## Information given
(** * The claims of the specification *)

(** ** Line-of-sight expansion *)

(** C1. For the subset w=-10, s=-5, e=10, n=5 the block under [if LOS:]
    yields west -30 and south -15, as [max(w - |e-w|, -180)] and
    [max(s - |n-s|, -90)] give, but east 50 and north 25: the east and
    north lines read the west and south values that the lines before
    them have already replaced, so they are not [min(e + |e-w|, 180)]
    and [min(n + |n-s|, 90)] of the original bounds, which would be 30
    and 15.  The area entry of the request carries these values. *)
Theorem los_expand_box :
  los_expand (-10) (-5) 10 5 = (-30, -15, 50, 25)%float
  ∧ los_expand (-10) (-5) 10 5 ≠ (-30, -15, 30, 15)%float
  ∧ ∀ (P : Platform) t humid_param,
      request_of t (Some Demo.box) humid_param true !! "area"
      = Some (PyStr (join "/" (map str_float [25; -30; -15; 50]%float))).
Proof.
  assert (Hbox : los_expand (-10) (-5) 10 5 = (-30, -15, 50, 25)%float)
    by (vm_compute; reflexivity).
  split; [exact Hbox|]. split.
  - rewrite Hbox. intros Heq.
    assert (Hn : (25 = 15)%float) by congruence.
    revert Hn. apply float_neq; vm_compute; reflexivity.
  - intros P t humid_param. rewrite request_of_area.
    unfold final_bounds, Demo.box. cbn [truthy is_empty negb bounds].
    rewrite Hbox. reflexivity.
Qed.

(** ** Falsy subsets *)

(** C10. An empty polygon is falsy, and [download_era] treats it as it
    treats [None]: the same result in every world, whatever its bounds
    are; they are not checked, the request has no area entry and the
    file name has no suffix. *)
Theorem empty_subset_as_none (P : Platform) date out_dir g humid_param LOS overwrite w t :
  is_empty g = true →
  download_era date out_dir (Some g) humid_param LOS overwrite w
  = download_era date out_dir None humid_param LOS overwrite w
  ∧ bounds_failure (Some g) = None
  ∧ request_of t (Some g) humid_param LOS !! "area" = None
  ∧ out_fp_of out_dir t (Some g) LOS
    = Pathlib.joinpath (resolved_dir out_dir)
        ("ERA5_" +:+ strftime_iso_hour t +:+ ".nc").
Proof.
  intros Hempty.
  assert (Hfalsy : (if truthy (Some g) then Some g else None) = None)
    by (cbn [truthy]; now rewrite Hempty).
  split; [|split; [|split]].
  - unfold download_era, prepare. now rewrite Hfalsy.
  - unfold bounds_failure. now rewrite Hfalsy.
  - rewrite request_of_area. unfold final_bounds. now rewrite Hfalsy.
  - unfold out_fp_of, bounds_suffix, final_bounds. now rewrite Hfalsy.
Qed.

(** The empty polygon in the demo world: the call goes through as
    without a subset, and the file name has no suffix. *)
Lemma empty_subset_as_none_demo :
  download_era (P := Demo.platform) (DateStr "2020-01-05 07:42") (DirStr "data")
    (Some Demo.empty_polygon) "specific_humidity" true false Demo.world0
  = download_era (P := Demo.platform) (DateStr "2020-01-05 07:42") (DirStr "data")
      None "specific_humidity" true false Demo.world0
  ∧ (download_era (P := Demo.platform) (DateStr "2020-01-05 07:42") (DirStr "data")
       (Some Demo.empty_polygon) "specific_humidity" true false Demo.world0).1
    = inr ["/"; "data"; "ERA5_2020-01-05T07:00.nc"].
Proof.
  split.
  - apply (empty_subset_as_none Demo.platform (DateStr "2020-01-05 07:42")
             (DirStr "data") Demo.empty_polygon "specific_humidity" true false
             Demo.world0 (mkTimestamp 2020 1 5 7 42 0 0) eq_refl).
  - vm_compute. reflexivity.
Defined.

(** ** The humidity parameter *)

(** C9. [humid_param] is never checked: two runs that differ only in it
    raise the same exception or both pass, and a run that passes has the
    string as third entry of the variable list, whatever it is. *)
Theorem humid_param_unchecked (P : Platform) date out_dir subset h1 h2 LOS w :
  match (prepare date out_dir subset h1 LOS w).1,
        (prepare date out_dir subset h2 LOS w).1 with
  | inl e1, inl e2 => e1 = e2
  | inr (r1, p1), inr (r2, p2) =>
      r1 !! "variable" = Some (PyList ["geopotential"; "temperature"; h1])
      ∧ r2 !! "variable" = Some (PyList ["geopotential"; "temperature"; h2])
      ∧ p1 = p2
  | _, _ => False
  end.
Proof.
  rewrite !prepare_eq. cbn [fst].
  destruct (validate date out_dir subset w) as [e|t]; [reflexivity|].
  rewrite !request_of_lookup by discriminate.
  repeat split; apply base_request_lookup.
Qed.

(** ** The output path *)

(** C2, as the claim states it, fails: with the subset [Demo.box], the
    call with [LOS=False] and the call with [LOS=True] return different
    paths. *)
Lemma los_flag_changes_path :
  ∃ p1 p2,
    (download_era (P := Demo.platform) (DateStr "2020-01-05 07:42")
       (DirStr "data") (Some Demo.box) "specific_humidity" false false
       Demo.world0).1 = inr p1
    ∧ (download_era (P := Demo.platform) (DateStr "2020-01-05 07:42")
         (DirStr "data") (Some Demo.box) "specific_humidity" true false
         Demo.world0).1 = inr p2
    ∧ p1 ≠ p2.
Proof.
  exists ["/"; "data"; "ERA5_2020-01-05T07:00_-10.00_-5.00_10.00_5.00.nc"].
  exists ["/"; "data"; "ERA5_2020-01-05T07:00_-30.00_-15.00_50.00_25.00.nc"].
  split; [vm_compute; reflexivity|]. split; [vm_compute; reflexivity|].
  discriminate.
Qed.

* * *

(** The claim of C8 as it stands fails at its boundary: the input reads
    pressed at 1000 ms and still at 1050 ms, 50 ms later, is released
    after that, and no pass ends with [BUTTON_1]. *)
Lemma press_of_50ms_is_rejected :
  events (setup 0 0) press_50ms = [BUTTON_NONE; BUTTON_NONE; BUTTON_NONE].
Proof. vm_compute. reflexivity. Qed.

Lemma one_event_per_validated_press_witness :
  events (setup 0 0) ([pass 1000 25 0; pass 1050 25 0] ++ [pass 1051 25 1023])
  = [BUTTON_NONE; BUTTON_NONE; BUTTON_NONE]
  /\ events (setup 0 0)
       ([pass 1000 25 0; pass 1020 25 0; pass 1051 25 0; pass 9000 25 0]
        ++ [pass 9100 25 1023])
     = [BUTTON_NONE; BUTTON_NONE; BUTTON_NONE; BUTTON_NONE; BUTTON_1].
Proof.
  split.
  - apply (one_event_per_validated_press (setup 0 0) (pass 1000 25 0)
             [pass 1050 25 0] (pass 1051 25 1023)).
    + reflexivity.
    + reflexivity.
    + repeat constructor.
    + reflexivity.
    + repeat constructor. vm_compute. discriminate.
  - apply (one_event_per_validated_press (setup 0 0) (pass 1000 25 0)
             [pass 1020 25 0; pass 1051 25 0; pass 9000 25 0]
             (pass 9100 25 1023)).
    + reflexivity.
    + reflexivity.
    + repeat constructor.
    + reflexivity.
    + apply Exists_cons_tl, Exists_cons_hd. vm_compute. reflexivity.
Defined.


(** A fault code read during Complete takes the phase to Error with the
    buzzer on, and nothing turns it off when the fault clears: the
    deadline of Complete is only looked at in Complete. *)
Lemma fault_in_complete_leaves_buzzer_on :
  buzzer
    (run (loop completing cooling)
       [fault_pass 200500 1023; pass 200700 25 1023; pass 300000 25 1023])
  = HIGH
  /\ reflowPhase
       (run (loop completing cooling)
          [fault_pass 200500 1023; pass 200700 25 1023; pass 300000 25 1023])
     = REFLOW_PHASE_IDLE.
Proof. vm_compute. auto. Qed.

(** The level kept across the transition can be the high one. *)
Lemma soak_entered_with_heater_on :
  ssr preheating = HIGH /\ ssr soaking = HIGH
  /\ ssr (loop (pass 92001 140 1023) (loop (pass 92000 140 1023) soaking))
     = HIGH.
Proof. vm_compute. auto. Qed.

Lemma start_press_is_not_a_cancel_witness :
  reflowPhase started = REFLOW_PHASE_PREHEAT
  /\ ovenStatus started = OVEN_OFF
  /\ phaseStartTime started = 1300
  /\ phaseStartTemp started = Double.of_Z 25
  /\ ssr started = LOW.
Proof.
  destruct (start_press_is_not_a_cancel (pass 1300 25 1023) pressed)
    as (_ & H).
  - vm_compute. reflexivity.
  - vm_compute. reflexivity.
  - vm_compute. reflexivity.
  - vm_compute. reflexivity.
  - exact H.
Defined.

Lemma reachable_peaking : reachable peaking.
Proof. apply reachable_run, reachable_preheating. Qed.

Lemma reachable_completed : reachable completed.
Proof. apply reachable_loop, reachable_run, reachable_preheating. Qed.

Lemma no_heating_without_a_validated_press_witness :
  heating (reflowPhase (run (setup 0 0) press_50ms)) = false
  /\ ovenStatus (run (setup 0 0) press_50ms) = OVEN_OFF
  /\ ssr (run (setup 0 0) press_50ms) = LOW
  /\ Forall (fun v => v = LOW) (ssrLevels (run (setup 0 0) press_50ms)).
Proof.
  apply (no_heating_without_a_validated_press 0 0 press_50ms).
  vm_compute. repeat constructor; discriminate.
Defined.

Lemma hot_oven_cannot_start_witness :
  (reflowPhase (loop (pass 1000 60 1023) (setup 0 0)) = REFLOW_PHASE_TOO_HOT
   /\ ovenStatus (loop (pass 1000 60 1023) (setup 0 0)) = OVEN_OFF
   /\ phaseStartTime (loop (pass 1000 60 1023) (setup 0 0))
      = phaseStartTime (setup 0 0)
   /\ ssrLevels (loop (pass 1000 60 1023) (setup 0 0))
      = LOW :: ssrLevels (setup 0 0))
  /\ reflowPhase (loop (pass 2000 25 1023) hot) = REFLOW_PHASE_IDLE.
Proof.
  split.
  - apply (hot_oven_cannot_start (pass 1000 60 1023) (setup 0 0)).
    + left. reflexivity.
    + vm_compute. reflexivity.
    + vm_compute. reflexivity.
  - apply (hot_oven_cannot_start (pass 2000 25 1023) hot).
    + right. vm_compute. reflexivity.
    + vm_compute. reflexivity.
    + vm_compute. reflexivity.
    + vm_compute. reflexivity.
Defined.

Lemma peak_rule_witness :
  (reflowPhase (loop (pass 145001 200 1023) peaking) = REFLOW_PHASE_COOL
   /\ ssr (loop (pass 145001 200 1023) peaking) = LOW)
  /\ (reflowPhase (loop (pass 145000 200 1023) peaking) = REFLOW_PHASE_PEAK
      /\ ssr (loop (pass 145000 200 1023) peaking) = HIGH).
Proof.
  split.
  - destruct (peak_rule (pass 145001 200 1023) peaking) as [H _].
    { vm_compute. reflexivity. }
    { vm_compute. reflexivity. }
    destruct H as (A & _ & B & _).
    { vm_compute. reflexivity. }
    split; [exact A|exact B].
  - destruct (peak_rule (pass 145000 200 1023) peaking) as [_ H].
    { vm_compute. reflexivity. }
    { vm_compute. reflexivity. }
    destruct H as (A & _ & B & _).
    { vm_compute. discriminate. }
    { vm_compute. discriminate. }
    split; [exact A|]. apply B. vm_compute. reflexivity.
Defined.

## What is needed
Reproduce exactly, and with no other material, the lines between those holding "(** * The claims of the specification *)" and "download_era date out_dir (Some", inclusive.

## Task result
(** * The claims of the specification *)

(** ** Line-of-sight expansion *)

(** C1. For the subset w=-10, s=-5, e=10, n=5 the block under [if LOS:]
    yields west -30 and south -15, as [max(w - |e-w|, -180)] and
    [max(s - |n-s|, -90)] give, but east 50 and north 25: the east and
    north lines read the west and south values that the lines before
    them have already replaced, so they are not [min(e + |e-w|, 180)]
    and [min(n + |n-s|, 90)] of the original bounds, which would be 30
    and 15.  The area entry of the request carries these values. *)
Theorem los_expand_box :
  los_expand (-10) (-5) 10 5 = (-30, -15, 50, 25)%float
  ∧ los_expand (-10) (-5) 10 5 ≠ (-30, -15, 30, 15)%float
  ∧ ∀ (P : Platform) t humid_param,
      request_of t (Some Demo.box) humid_param true !! "area"
      = Some (PyStr (join "/" (map str_float [25; -30; -15; 50]%float))).
Proof.
  assert (Hbox : los_expand (-10) (-5) 10 5 = (-30, -15, 50, 25)%float)
    by (vm_compute; reflexivity).
  split; [exact Hbox|]. split.
  - rewrite Hbox. intros Heq.
    assert (Hn : (25 = 15)%float) by congruence.
    revert Hn. apply float_neq; vm_compute; reflexivity.
  - intros P t humid_param. rewrite request_of_area.
    unfold final_bounds, Demo.box. cbn [truthy is_empty negb bounds].
    rewrite Hbox. reflexivity.
Qed.

(** ** Falsy subsets *)

(** C10. An empty polygon is falsy, and [download_era] treats it as it
    treats [None]: the same result in every world, whatever its bounds
    are; they are not checked, the request has no area entry and the
    file name has no suffix. *)
Theorem empty_subset_as_none (P : Platform) date out_dir g humid_param LOS overwrite w t :
  is_empty g = true →
  download_era date out_dir (Some g) humid_param LOS overwrite w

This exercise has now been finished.